CERTIFICATE OF AMENDMENT
                                       TO
                           CERTIFICATE OF DESIGNATIONS
                                     OF THE
               SERIES A CONVERTIBLE PARTICIPATING PREFERRED STOCK
                                ($1.00 Par Value)
                                       OF
                      FORTUNE NATURAL RESOURCES CORPORATION



      Pursuant to Section 151 of the General Corporation Law of the State of
Delaware, Fortune Natural Resources Corporation, a corporation organized and
existing under the General Corporation Law of the State of Delaware (the
"Corporation"), in accordance with Section 141(c), thereof,

      DOES HEREBY CERTIFY THAT:

      Pursuant to the authority expressly granted to and vested in the Board of
Directors in accordance with the provisions of the Certificate of Incorporation
of the Corporation, as amended, the Board of Directors adopted the following
resolutions, which amend the Certificate of Designations of the Series A
Convertible Participating Preferred Stock of the Corporation:

      RESOLVED, that the price at which Common Stock shall be delivered upon
conversion shall be amended to $0.35 (the "Conversion Price") and shall be
adjusted as hereinafter provided; and

      RESOLVED FURTHER, that the Series A Convertible Participating Preferred
Stock shall be on a parity with shares of Series C Convertible Preferred Stock
to be issued by the Corporation.

      All capitalized terms not otherwise defined herein shall have the meanings
set forth in the Certificate of Designations and all terms not specifically
amended hereby shall remain in full force and effect.

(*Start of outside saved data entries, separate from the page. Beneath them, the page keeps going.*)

(** * marithus/code-challenge: the sum functions, the token catalogue,
      the wallet balance list and the currency swap form

    A shallow embedding of the repository's JavaScript and TypeScript:

    - [src/problem1/index.js]: [sum_to_n_a], [sum_to_n_b], [sum_to_n_c];
    - the token utilities: [processTokenData];
    - the wallet page: [getPriority], [sortedBalances];
    - the swap form [App]: its state, its event handlers and the effect
      that recomputes the quote.

    ** Numbers

    A JavaScript number is modelled by [JS.number]: [NaN], the two
    infinities, and the finite values as exact rationals.  Arithmetic on
    finite values is exact: the rounding of binary64, overflow to
    [Infinity] and the sign of zero are outside this model, and so is the
    depth of the call stack.  Comparisons, the treatment of [NaN], the
    parsing of numeric text and [toFixed] follow ECMA-262.

    ** Strings

    Strings are sequences of 8-bit characters; the white space recognised
    by the numeric parsers is the ASCII part of ECMAScript's
    [StrWhiteSpaceChar]. *)

From Stdlib Require Import ZArith QArith Qround Qabs Bool List String Ascii.
From Stdlib Require Import Lia Lqa.
From Stdlib Require Import DecimalString.
From Stdlib Require Import Permutation Sorted OrderedTypeEx.
From Equations Require Import Equations.
Import ListNotations.

Local Open Scope Z_scope.

(** * JavaScript numbers *)

Module JS.

Inductive number : Type :=
| NaN
| Infinity (negative : bool)
| Finite (q : Q).

Definition of_Z (z : Z) : number := Finite (inject_Z z).

(** The outcome of comparing two numbers; [None] when one of them is
    [NaN] (every relational operator is then false). *)
Definition compare (x y : number) : option comparison :=
  match x, y with
  | NaN, _ | _, NaN => None
  | Infinity s1, Infinity s2 =>
      Some (match s1, s2 with
            | true, false => Lt
            | false, true => Gt
            | _, _ => Eq
            end)
  | Infinity s, Finite _ => Some (if s then Lt else Gt)
  | Finite _, Infinity s => Some (if s then Gt else Lt)
  | Finite p, Finite q => Some (Qcompare p q)
  end.

(** [x < y], [x <= y], [x > y], [x >= y], [x === y] *)
Definition lt (x y : number) : bool :=
  match compare x y with Some Lt => true | _ => false end.
Definition le (x y : number) : bool :=
  match compare x y with Some Lt | Some Eq => true | _ => false end.
Definition gt (x y : number) : bool := lt y x.
Definition ge (x y : number) : bool := le y x.
Definition strict_equals (x y : number) : bool :=
  match compare x y with Some Eq => true | _ => false end.

Definition isNaN (x : number) : bool :=
  match x with NaN => true | _ => false end.


(** ToBoolean on a number: [0] and [NaN] are falsy. *)
Definition truthy (x : number) : bool :=
  match x with
  | NaN => false
  | Infinity _ => true
  | Finite q => negb (Z.eqb (Qnum q) 0)
  end.

Definition is_neg (q : Q) : bool := Z.ltb (Qnum q) 0.
Definition is_zero (q : Q) : bool := Z.eqb (Qnum q) 0.


Definition neg (x : number) : number :=
  match x with
  | NaN => NaN
  | Infinity s => Infinity (negb s)
  | Finite q => Finite (- q)
  end.

Definition mul (x y : number) : number :=
  match x, y with
  | NaN, _ | _, NaN => NaN
  | Infinity s1, Infinity s2 => Infinity (xorb s1 s2)
  | Infinity s, Finite q | Finite q, Infinity s =>
      if is_zero q then NaN else Infinity (xorb s (is_neg q))
  | Finite p, Finite q => Finite (p * q)
  end.

Definition div (x y : number) : number :=
  match x, y with
  | NaN, _ | _, NaN => NaN
  | Infinity _, Infinity _ => NaN
  | Infinity s, Finite q => Infinity (xorb s (is_neg q))
  | Finite _, Infinity _ => Finite 0
  | Finite p, Finite q =>
      if is_zero q
      then (if is_zero p then NaN else Infinity (is_neg p))
      else Finite (p / q)
  end.

(** Numbers that denote the same value: what [===] decides. *)
Definition same_value (x y : number) : Prop := strict_equals x y = true.

(** ** Numeric text

    [parseFloat] and [Number] (applied to a string) read the grammar
    [StrDecimalLiteral] of ECMA-262; [Number] also reads the binary, octal
    and hexadecimal integer literals, and wants the whole text to match. *)

Local Open Scope string_scope.

Definition isWhiteSpace (c : ascii) : bool :=
  let n := N_of_ascii c in
  (N.leb 9 n && N.leb n 13) || N.eqb n 32.

Fixpoint trimStart (s : string) : string :=
  match s with
  | String c r => if isWhiteSpace c then trimStart r else s
  | EmptyString => s
  end.

Fixpoint trimEnd (s : string) : string :=
  match s with
  | EmptyString => EmptyString
  | String c r =>
      match trimEnd r with
      | EmptyString =>
          if isWhiteSpace c then EmptyString else String c EmptyString
      | r' => String c r'
      end
  end.

Definition trim (s : string) : string := trimEnd (trimStart s).

(** The value of [c] as a digit in the given radix. *)
Definition digit (radix : N) (c : ascii) : option N :=
  let n := N_of_ascii c in
  let v :=
    if N.leb 48 n && N.leb n 57 then Some (n - 48)%N
    else if N.leb 97 n && N.leb n 122 then Some (n - 87)%N
    else if N.leb 65 n && N.leb n 90 then Some (n - 55)%N
    else None in
  match v with
  | Some d => if N.ltb d radix then Some d else None
  | None => None
  end.

(** Reads the longest run of digits at the head of [s], continuing the
    value [acc] and the count [count]; returns the text that follows. *)
Fixpoint digits (radix : N) (s : string) (acc : N) (count : nat)
  : N * nat * string :=
  match s with
  | String c r =>
      match digit radix c with
      | Some d => digits radix r (acc * radix + d)%N (S count)
      | None => (acc, count, s)
      end
  | EmptyString => (acc, count, s)
  end.
(** [initiatePayment], l.189-325 *)
Definition initiatePayment (env : Env) (request : InitiatePaymentRequest.t)
    (userId : string) : M PaymentResponse.t :=
  validateCredentials env ;;
  let campaignId := InitiatePaymentRequest.campaignId request in
  let amount := InitiatePaymentRequest.amount request in
  let phoneNumber := InitiatePaymentRequest.phoneNumber request in
  if negb (nonEmpty campaignId) || (amount =? 0) || negb (nonEmpty phoneNumber) then
    throw (newError "Paramètres manquants: campaignId, amount, phoneNumber requis")
  else if amount <? 100 then
    throw (newError "Le montant minimum est de 100 FCFA")
  else
    let phoneValidation := validateMtnPhoneNumber phoneNumber in
    if negb (isValid phoneValidation) then
      throw (newError
               match error phoneValidation with
               | Some e => if nonEmpty e then e else "Numéro de téléphone invalide"
               | None => "Numéro de téléphone invalide"
               end)
    else
      campaignRef <- docRef env (VStr campaignId) ;;
      campaignDoc <- docGet Campaigns campaignRef ;;
      match campaignDoc with
      | None => throw (newError "Campagne introuvable")
      | Some campaignData =>
          if negb (strictEqStr (field campaignData "userId") userId) then
            throw (newError "Cette campagne ne vous appartient pas")
          else if negb (strictEqStr (field campaignData "status") "pending_payment") then
            throw (newError "Cette campagne n'est pas en attente de paiement")
          else
            tryCatch (submitPayment env request userId campaignRef campaignData)
                     (fun error => throw error)
      end.

(** [handleSuccessfulPayment], l.433-470 *)
Definition handleSuccessfulPayment (env : Env) (campaignId referenceId : string)
    (status : NormalizedYnoteStatus.t) (userId : option string) : M unit :=
  campaignRef <- docRef env (VStr campaignId) ;;
  campaignDoc <- docGet Campaigns campaignRef ;;
  match campaignDoc with
  | Some campaignData =>
      if strictEqStr (field campaignData "status") "pending_payment" then
        docUpdate env Campaigns campaignRef
          [("status", VStr "scheduled");
           ("paymentMethod", VStr "mtn");
           ("paymentAmount", vor (NormalizedYnoteStatus.amount status) (VNum 0));
           ("paidAt", timestampNow env);
           ("mtnPaymentStatus", VStr "SUCCESSFUL");
           ("mtnTransactionId",
            vor (NormalizedYnoteStatus.transactionId status) (VStr referenceId));
           ("updatedAt", timestampNow env);
           ("updatedBy", vor (optStr userId) (field campaignData "userId"))] ;;
        notificationsAdd env
          [("recipientId", field campaignData "userId");
           ("recipientType", VStr "user");
           ("campaignId", VStr campaignId);
           ("type", VStr "payment_success");
           ("message",
            VStr ("Paiement MTN Mobile Money de " +:+
                  toStr (vor (NormalizedYnoteStatus.amount status) (VNum 0)) +:+
                  " FCFA confirmé pour votre campagne."));
           ("createdAt", timestampNow env);
           ("isRead", VBool false)]
      else ret tt
  | None => ret tt
  end.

      1. The last sentence of the first paragraph of Section 4.01 Conversion
Privilege; Conversion Price; Stock Purchase Warrants is amended to read in its
entirety as follows:

      "The price at which Common Stock shall be delivered upon conversion shall
      be $0.35 (the "Conversion Price") and shall be adjusted as hereinafter
      provided."

      2. A new last sentence shall be added to the second paragraph of Section
7.02 Special Voting Rights to read as follows:

      "Notwithstanding anything contained herein to the contrary, the Series C
      Convertible Preferred Stock to be issued by the Corporation shall be
      Parity Preferred Stock."






      IN WITNESS WHEREOF, Fortune Natural Resources Corporation has caused this
Certificate of Amendment to be signed by its President under the seal of the
Corporation, this 13th day of June, 2002.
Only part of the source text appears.